As described above, according to the gas filling apparatus for a tube of the present invention, it is possible to cope with the temperature change of the tube 41, so that the following effects are obtained.

(1) A defective valve, which has been defective due to a high valve temperature until now, becomes a good product, so that the yield is improved.

(2) It is possible to prevent variations in the enclosed pressure due to the difference in mercury vapor pressure temperature.

(3) Encapsulation accuracy is improved.

(5) Whether or not the lamp gas pressure is good can be judged at the time of filling.

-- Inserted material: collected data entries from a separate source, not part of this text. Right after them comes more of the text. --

Lemma onScroll_same_setup (w : World) : same_setup w (exec _onScroll w).
Proof.
  rewrite onScroll_exec.
  destruct (respectReducedMotion (this w) && reduced_motion (window w));
    unfold armed; simpl;
    match goal with |- context [Nat.eqb ?a 0] => destruct (Nat.eqb a 0) end;
    split; reflexivity.
Qed.

Lemma onRaf_same_setup (w : World) : same_setup w (exec _onRaf w).
Proof.
  rewrite onRaf_exec. cbv zeta.
  destruct (respectReducedMotion (this w) && reduced_motion (window w));
    match goal with |- context [if ?c then _ else _] => destruct c end;
    split; reflexivity.
Qed.

Lemma run_callbacks_same_setup (ids : list nat) (w : World) :
  same_setup w (exec (run_callbacks ids _onRaf) w).
Proof.
  revert w. induction ids as [|i ids IH]; intros w; simpl.
  - apply same_setup_refl.
  - rewrite exec_bind.
    eapply same_setup_trans; [apply onRaf_same_setup | apply IH].
Qed.

Lemma step_same_setup (e : Event) (w : World) : same_setup w (exec (step e) w).
Proof.
  destruct e as [y time| |on]; simpl.
  - unfold scroll_event. rewrite !exec_bind.
    set (w1 := exec (updateWindow _) w).
    change (eval getWindow w1) with (window w1).
    change (exec getWindow w1) with w1.
    assert (H1 : same_setup w w1) by (split; reflexivity).
    destruct (scroll_listener (window w1)); simpl.
    + eapply same_setup_trans; [exact H1 | apply onScroll_same_setup].
    + exact H1.
  - unfold animation_frame. rewrite !exec_bind.
    eapply same_setup_trans; [| apply run_callbacks_same_setup].
    split; reflexivity.
  - split; reflexivity.
Qed.

Lemma run_events_same_setup (es : list Event) (w : World) :
  same_setup w (exec (run_events es) w).
Proof.
  revert w. induction es as [|e es IH]; intros w; simpl.
  - apply same_setup_refl.
  - rewrite exec_bind.
    eapply same_setup_trans; [apply step_same_setup | apply IH].
Qed.

Lemma run_events_app (es1 es2 : list Event) (w : World) :
  exec (run_events (es1 ++ es2)) w = exec (run_events es2) (exec (run_events es1) w).
Proof.
  revert w. induction es1 as [|e es1 IH]; intros w; simpl.
  - reflexivity.
  - rewrite !exec_bind. apply IH.
Qed.

(** The blend of the source, [v + (target - v) * r] with
    [target = v + instantaneous], is the weighted mean of the spec. *)
Lemma blend_formula (v i r : R) : v + (v + i - v) * r = v * (1 - r) + (v + i) * r.
Proof. ring. Qed.

Lemma onScroll_velocity (w : World) :
  _velocity (this (exec _onScroll w)) =
  if respectReducedMotion (this w) && reduced_motion (window w) then 0
  else _velocity (blended (this w) (window w)).
Proof.
  rewrite onScroll_exec.
  destruct (respectReducedMotion (this w) && reduced_motion (window w));
    rewrite armed_this; reflexivity.
Qed.

(** C1.  For a positive [maxVelocity], whatever scroll events, display
    refreshes and changes of the reduced-motion setting a listening tracker
    has been through, the next scroll event blends
    [velocity := velocity*(1-responsiveness) + (velocity + instantaneous)*responsiveness],
    clamps it, and leaves [|velocity| <= maxVelocity]. *)
Theorem blend_keeps_velocity_within_maxVelocity
    (w : World) (es : list Event) (y time : R) :
  0 < maxVelocity (this w) ->
  scroll_listener (window w) = true ->
  let w1 := exec (run_events es) w in
  let w' := exec (run_events (es ++ [Scroll y time])) w in
  let v := _velocity (this w1) in
  let r := responsiveness (this w1) in
  let i := instantaneous (sampleMode (this w1)) (y - _lastScrollY (this w1))
             (deltaT_of time (_lastTime (this w1))) in
  (respectReducedMotion (this w1) && reduced_motion (window w1) = false ->
   _velocity (this w') =
     clamp (v * (1 - r) + (v + i) * r) (- maxVelocity (this w)) (maxVelocity (this w))) /\
  maxVelocity (this w') = maxVelocity (this w) /\
  Rabs (_velocity (this w')) <= maxVelocity (this w').
Proof.
  intros Hm Hl w1 w' v r i.
  destruct (run_events_same_setup es w) as [Hm' Hl']. fold w1 in Hm', Hl'.
  assert (Hw' : w' = exec _onScroll
            {| this := this w1; window := set_now time (set_scrollY y (window w1)) |}).
  { unfold w'. rewrite run_events_app. fold w1.
    simpl. rewrite exec_bind, exec_ret.
    apply scroll_event_exec. rewrite Hl'. exact Hl. }
  split; [|split].
  - intros Hrm. rewrite Hw', onScroll_velocity. simpl.
    rewrite Hrm. rewrite blend_formula, Hm'. reflexivity.
  - rewrite Hw'. rewrite (proj1 (onScroll_same_setup _)). exact Hm'.
  - rewrite Hw'. apply onScroll_velocity_bound. simpl. rewrite Hm'. lra.
Qed.

(** ** Normalisation *)

(** C2.  [getNormalizedVelocity()] returns [clamp(velocity / maxVelocity, -1, 1)]
    for a positive [maxVelocity] and exactly 0 for [maxVelocity <= 0]; the
    result always lies in [[-1, 1]], and the call leaves tracker and browser
    as they were. *)
Theorem getNormalizedVelocity_spec (w : World) :
  let r := eval getNormalizedVelocity w in
  (0 < maxVelocity (this w) ->
     r = clamp (_velocity (this w) / maxVelocity (this w)) (-1) 1) /\
  (maxVelocity (this w) <= 0 -> r = 0) /\
  -1 <= r <= 1 /\
  exec getNormalizedVelocity w = w.
Proof.
  unfold getNormalizedVelocity. run.
  destruct (Rle_dec (maxVelocity (this w)) 0) as [Hle|Hgt].
  - rewrite (Rleb_true _ _ Hle). simpl. repeat split; intros; lra.
  - apply Rnot_le_lt in Hgt. rewrite (Rleb_false _ _ Hgt). simpl.
    repeat split; intros; try lra.
    + apply clamp_range; lra.
    + apply clamp_range; lra.
Qed.

(** ** The elapsed time of a sample *)

Lemma js_div_nonzero (x y : R) : y <> 0 -> js_div x y = Some (x / y).
Proof. intros H. unfold js_div. destruct (Req_dec_T y 0); [contradiction | reflexivity]. Qed.

Lemma js_log_pos (x : R) : 0 < x -> js_log x = Some (ln x).
Proof. intros H. unfold js_log. destruct (Rlt_dec 0 x); [reflexivity | contradiction]. Qed.

Lemma capped_ge_4 (deltaT : R) : 4 <= Rmax deltaT 4.
Proof. apply Rmax_r. Qed.

(** Every division by a time and the logarithm of [instantaneous] are finite,
    whatever the elapsed time. *)
Lemma instantaneous_checked_total (mode : JSValue) (deltaY deltaT : R) :
  instantaneous_checked mode deltaY deltaT = Some (instantaneous mode deltaY deltaT).
Proof.
  unfold instantaneous_checked, instantaneous.
  destruct (str_is mode "time").
  - unfold Rltb. destruct (Rlt_dec 0 deltaT) as [Hp|Hn]; simpl.
    + rewrite js_div_nonzero by lra. reflexivity.
    + reflexivity.
  - destruct (str_is mode "hybrid"); [|reflexivity].
    pose proof (capped_ge_4 deltaT) as H4. cbv zeta.
    destruct (Rltb (Rmax deltaT 4) 10); [reflexivity|].
    destruct (Rltb 25 (Rmax deltaT 4)).
    + rewrite js_log_pos by lra. simpl. rewrite js_div_nonzero by lra. reflexivity.
    + rewrite js_div_nonzero by lra. reflexivity.
Qed.

Lemma deltaT_of_zero (now last : R) : now - last = 0 -> deltaT_of now last = 16.7.
Proof. intros H. unfold deltaT_of. destruct (Req_dec_T (now - last) 0); [reflexivity | contradiction]. Qed.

[Brief description of drawings]

FIG. 1 is a principle configuration diagram of a gas filling device for a tube of the present invention.

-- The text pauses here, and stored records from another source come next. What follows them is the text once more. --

(** * OPTK, [src/python/gp.py]: expected improvement and the candidate proposer

    A shallow embedding of the two functions of [gp.py]:

    - [expected_improvement], the acquisition scorer (lines 31-66);
    - [generate_parameters], the multi-start candidate proposer (lines 68-117).

    The numbers are those of IEEE-754 binary64, the kernel's primitive
    floats, which are what NumPy computes with; the definitions reach them
    through the class [Scalar], which lists the operations that [gp.py]
    applies to a number.  The collaborators of the code, scikit-learn's
    regressor, SciPy's [norm.cdf], [norm.pdf] and [minimize], and NumPy's
    random generator, are parameters. *)

From Stdlib Require Import List Bool Arith ZArith Lia.
From Stdlib Require Import Floats.
Import ListNotations.

Set Implicit Arguments.

(* ------------------------------------------------------------------ *)
(** ** Python exceptions and the error monad *)

(** The exceptions the modelled lines can end in.  None of them is raised
    by a [raise] statement of [gp.py]: the file has none. *)
Inductive exn : Type :=
| ValueError        (* np.max of an empty array; shapes that do not broadcast *)
| IndexError        (* boolean index of another shape; bs[:, 0] on a 1-D array *)
| AttributeError    (* 'NoneType' object has no attribute 'tolist' *)
| TypeError         (* 'float' object is not subscriptable *)
| OptimizerError    (* whatever scipy.optimize.minimize raised *)
| NoCandidateFound. (* the dedicated signal of the specification; no line raises it *)

Inductive result (A : Type) : Type :=
| Ok (a : A)
| Raise (e : exn).
Arguments Ok {A} a.
Arguments Raise {A} e.
(** [handleVoiceMessage].  [apiKey] is [localStorage.getItem('apiKey')];
    [t1], [t2], [t3] are the clock readings of the three messages.  Of
    the assistant's message only the fields of [Message] that the text
    flow also fills are kept. *)
Definition handleVoiceMessage (session : option string) (apiKey : option string)
    (t1 t2 t3 : N) (result : upload) (st : VoiceState) : VoiceState :=
  match session with
  | None => st
  | Some sid =>
      if negb (Auth.truthy apiKey)
      then mkVoiceState (messages st) false
             (voice_error_text None (Some "No API key found"))
      else
        let placeholder :=
          mkMessage (stamp "voice-" t1) sid "user"
                    "🎤 Voice message (transcribing...)" [] t1 in
        let msgs := addMessage placeholder (messages st) in
        match result with
        | UploadFailed detail message =>
            mkVoiceState msgs false (voice_error_text detail message)
        | Uploaded response =>
            let transcript :=
              mkMessage (stamp "user-voice-" t2) sid "user"
                        ("🎤 " +:+ user_message_content response) [] t2 in
            let answer :=
              mkMessage (assistant_message_id response) sid "assistant"
                        (assistant_message_content response) [] t3 in
            mkVoiceState (addMessage answer (addMessage transcript msgs)) false None
        end
  end.

(** The state the text flow and the voice flow of the page share,
    within one session: the message list, the content of the mutation
    in flight ([isPending]), and [voiceLoading]. *)
Record Page := mkPage {
  page_messages : list Message;
  pending : option string;
  page_voiceLoading : bool
}.

(** What happens on the page: a send that [handleSend] lets through,
    the end of the mutation, a recording or file handed to
    [handleVoiceMessage] (a key being stored), the end of the upload. *)
Inductive ui_event :=
| PressSend (content : string) (t : N)
| SendSucceeded (t : N) (assistantMessage : Message)
| SendFailed
| VoiceRecorded (t1 : N)
| VoiceSucceeded (t2 t3 : N) (response : VoiceMessageResponse)
| VoiceFailed.

(** One event.  The text input and the send button are disabled while
    [isLoading || voiceLoading], the buttons of the recorder while
    [voiceLoading]; a mutation or an upload ends only when one is in
    flight. *)
Definition step (sid : string) (p : Page) (e : ui_event) : Page :=
  match e with
  | PressSend content t =>
      if bool_decide (is_Some (pending p)) || page_voiceLoading p then p
      else mkPage (onMutate sid content t (page_messages p)) (Some content)
                  (page_voiceLoading p)
  | SendSucceeded t assistantMessage =>
      match pending p with
      | Some content =>
          mkPage (onSuccess sid content t assistantMessage (page_messages p)) None
                 (page_voiceLoading p)
      | None => p
      end
  | SendFailed =>
      match pending p with
      | Some _ => mkPage (onError (page_messages p)) None (page_voiceLoading p)
      | None => p
      end
  | VoiceRecorded t1 =>
      if page_voiceLoading p then p
      else mkPage (addMessage
                     (mkMessage (stamp "voice-" t1) sid "user"
                                "🎤 Voice message (transcribing...)" [] t1)
                     (page_messages p))
                  (pending p) true
  | VoiceSucceeded t2 t3 response =>
      if page_voiceLoading p then
        mkPage (addMessage
                  (mkMessage (assistant_message_id response) sid "assistant"
                             (assistant_message_content response) [] t3)
                  (addMessage
                     (mkMessage (stamp "user-voice-" t2) sid "user"
                                ("🎤 " +:+ user_message_content response) [] t2)
                     (page_messages p)))
               (pending p) false
      else p
  | VoiceFailed =>
      if page_voiceLoading p then mkPage (page_messages p) (pending p) false else p
  end.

FIG. 2 is a block diagram showing a configuration of an embodiment of a gas filling device for a bulb of the present invention.

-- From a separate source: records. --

Lemma Feed_entry_witness :
  [Sample.hello; Sample.hidden] <> []
  /\ exists doc : jsval,
       Feed [Sample.hello; Sample.hidden] = Ok doc
       /\ hasTag "feed" doc = true
       /\ map tagOf (childrenOf doc)
          = (map Some ["id"; "link"; "link"; "updated"; "title"; "subtitle"; "icon";
                       "author"; "rights"; "generator"]
             ++ map (fun _ => Some "entry") [Sample.hello; Sample.hidden])%list
       /\ List.length (filter (hasTag "entry") (childrenOf doc))
          = List.length [Sample.hello; Sample.hidden]
       /\ Forall2 carries [Sample.hello; Sample.hidden]
                  (filter (hasTag "entry") (childrenOf doc)).
Proof.
  split; [discriminate|].
  apply (Feed_entry_per_entry [Sample.hello; Sample.hidden]).
  discriminate.
Defined.



(** A tag list that is not empty and yet gives no keywords member: the one
    tag is the empty string, and the tags join to the empty string. *)
Lemma blank_tag_has_no_keywords :
  tags (frontmatter Sample.blankTag) <> []
  /\ ~ In "keywords" (map fst (written (ldData (pageLinkedData Sample.blankTag))))
  /\ (forall v, lookup "keywords" (written (ldData (pageLinkedData Sample.blankTag)))
                <> Some (VStr v))
  /\ get "keywords" (pageLinkedData Sample.blankTag) = VUndefined.
Proof.
  split; [discriminate|]. split; [|split].
  - vm_compute. intros H.
    repeat (destruct H as [H|H]; [discriminate H|]). exact H.
  - intro v. vm_compute. discriminate.
  - reflexivity.
Qed.

(** * Properties of the authoring command *)

(** ** Quoting for the shell *)

Lemma quot_quote (str : string) :
  quot (String (ascii_of_nat 34) str)
  = String (ascii_of_nat 92) (String (ascii_of_nat 34) (quot str)).
Proof. reflexivity. Qed.

Lemma quot_other (c : ascii) (str : string) :
  (nat_of_ascii c =? 34)%nat = false -> quot (String c str) = String c (quot str).
Proof. intro H. simpl. now rewrite H. Qed.

Lemma quot_cases (c : ascii) (str : string) :
  (c = ascii_of_nat 34
   /\ quot (String c str)
      = String (ascii_of_nat 92) (String (ascii_of_nat 34) (quot str)))
  \/ (c <> ascii_of_nat 34 /\ quot (String c str) = String c (quot str)).
Proof.
  destruct (nat_of_ascii c =? 34)%nat eqn:E.
  - left. apply Nat.eqb_eq, unit_of_code in E. subst c. split; reflexivity.
  - right. split; [|now apply quot_other].
    intros ->. discriminate E.
Qed.
Lemma lookup_combine_map (g : string -> Value) (cols : list string)
    (f : string) :
  In f cols -> lookup f (combine cols (map g cols)) = Some (g f).
Proof.
  induction cols as [ | c cols IH]; intros H; [destruct H | ].
  cbn. destruct (String.eqb c f) eqn:E.
  - apply String.eqb_eq in E. now subst.
  - destruct H as [-> | H]; [now rewrite String.eqb_refl in E | now apply IH].
Qed.

(** C7. A missing field fails loudly.  If the parent row lacks one of the
    fields the builder reads, or some row of the matched children handed to
    the builder lacks one of the child fields, the builder raises
    [KeyError] for a field that is indeed absent: it returns no document,
    and nothing is put in the place of the missing field. *)
Theorem missing_field_raises (row : Series) (matching_rows : DataFrame)
    (project_uuid : string) (w : World) :
  (exists f, In f parent_fields /\ lookup f row = None) \/
  (exists s f, In s (iterrows matching_rows) /\ In f child_fields /\
               lookup f s = None) ->
  exists k,
    fst (process_submission row matching_rows project_uuid w)
      = Raise (KeyError k) /\
    ((In k parent_fields /\ lookup k row = None) \/
     (In k child_fields /\
      exists s, In s (iterrows matching_rows) /\ lookup k s = None)).
Proof.
  intros H. rewrite process_submission_eq. cbn [fst]. unfold built.
  destruct (first_missing parent_fields row) as [k | ] eqn:Ep.
  - apply first_missing_Some in Ep. exists k. split; [reflexivity | now left].
  - destruct H as [(f & Hf & Hn) | (s & f & Hs & Hf & Hn)].
    + apply first_missing_None in Ep. now destruct (Ep f Hf).
    + destruct (Individuals_incomplete _ s f Hs Hf Hn)
        as (k & s' & H1 & H2 & H3 & H4).
      exists k. rewrite H1. split; [reflexivity | ].
      right. split; [assumption | now exists s'].
Qed.

Lemma missing_field_raises_witness :
  exists k,
    fst (process_submission doe_row lodgers "uuid-1" quiet_world)
      = Raise (KeyError k) /\
    ((In k parent_fields /\ lookup k doe_row = None) \/
     (In k child_fields /\
      exists s, In s (iterrows lodgers) /\ lookup k s = None)).
Proof.
  apply missing_field_raises.
  right.
  exists [("FID", VInt 1); ("Individual_FullName", VStr "Cy Roe");
          ("Individual_Sex", VStr "M"); ("Individual_Age", VInt 52)].
  exists "Relationship".
  split; [ | split].
  - simpl. left. reflexivity.
  - simpl. tauto.
  - reflexivity.
Defined.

FIG. 3 is a flowchart showing the operation of the gas filling device for a bulb of FIG.

FIG. 4 is a graph for calculating a gas pressure stored in the gas pressure adjusting container of FIG.

FIG. 5 is a block diagram showing a configuration of an example of a conventional gas filling device for a tube.

FIG. 6 is a flowchart showing a gas filling operation into a tube of the tube gas charging device of FIG. 5;

[Explanation of symbols]

 21 1st flow control valve 22 2nd flow control valve 23 Gas pressure control container 24,29 Pressure sensor 25,44,46,52 Pipe line 26 Vacuum pump 27 Temperature sensor 28 Control device 41 Tube 42 Exhaust head 43 Cock 45 rotary valve 47 second on-off valve 48 gas accumulator container 49 first on-off valve 50 noble gas supply source

Claims (3)

[Claims] 1. A gas filling device for a bulb for temporarily storing a gas from a gas supply source in a gas accumulator having a predetermined volume using an on-off valve and filling the gas into the bulb using a distributor. The gas accumulator container has an inlet side connected to the gas supply source via a pipeline having an opening / closing valve, and an outlet side connected to a gas flow passage in the distributor via a pipeline having an opening / closing valve. In the gas filling device for a bulb, the distributor is connected to an exhaust head on which a bulb for filling a gas is supported via a conduit having a shutoff valve at the other end of the gas flow passage therein. Temperature detection means for detecting the temperature of the gas, and a gas for calculating the gas pressure of the gas accumulator by performing a correction calculation so that the actual gas pressure in the tube becomes a predetermined pressure according to the detected temperature of the tube. A pressure calculation means, an opening / closing valve on the gas inlet side of the gas accumulator, and A gas pressure adjusting means which is provided between the gas supply source and adjusts and stores the gas pressure so that the gas pressure calculated by the gas pressure calculating means becomes the gas pressure; Gas filling device. 2. The gas filling device for a bulb according to claim 1, wherein the gas pressure adjusting means is controlled to increase the pressure of the gas when the temperature of the bulb becomes higher than room temperature. apparatus. 3. The pressure adjusting container, wherein the gas pressure adjusting means has a predetermined volume for storing gas from a gas supply source, a vacuum pump for reducing the pressure of the gas in the pressure adjusting container, and the pressure adjusting container. And a solenoid valve provided in the conduit between the gas supply source and between the pressure adjusting container and the vacuum pump, a gas pressure sensor for detecting the pressure of the gas in the pressure adjusting container, The control circuit for controlling the drive of each solenoid valve and the vacuum pump so that the pressure of the gas in the pressure adjusting container becomes the calculated value, and the control circuit according to claim 1 or 2. Gas filling device for tubes.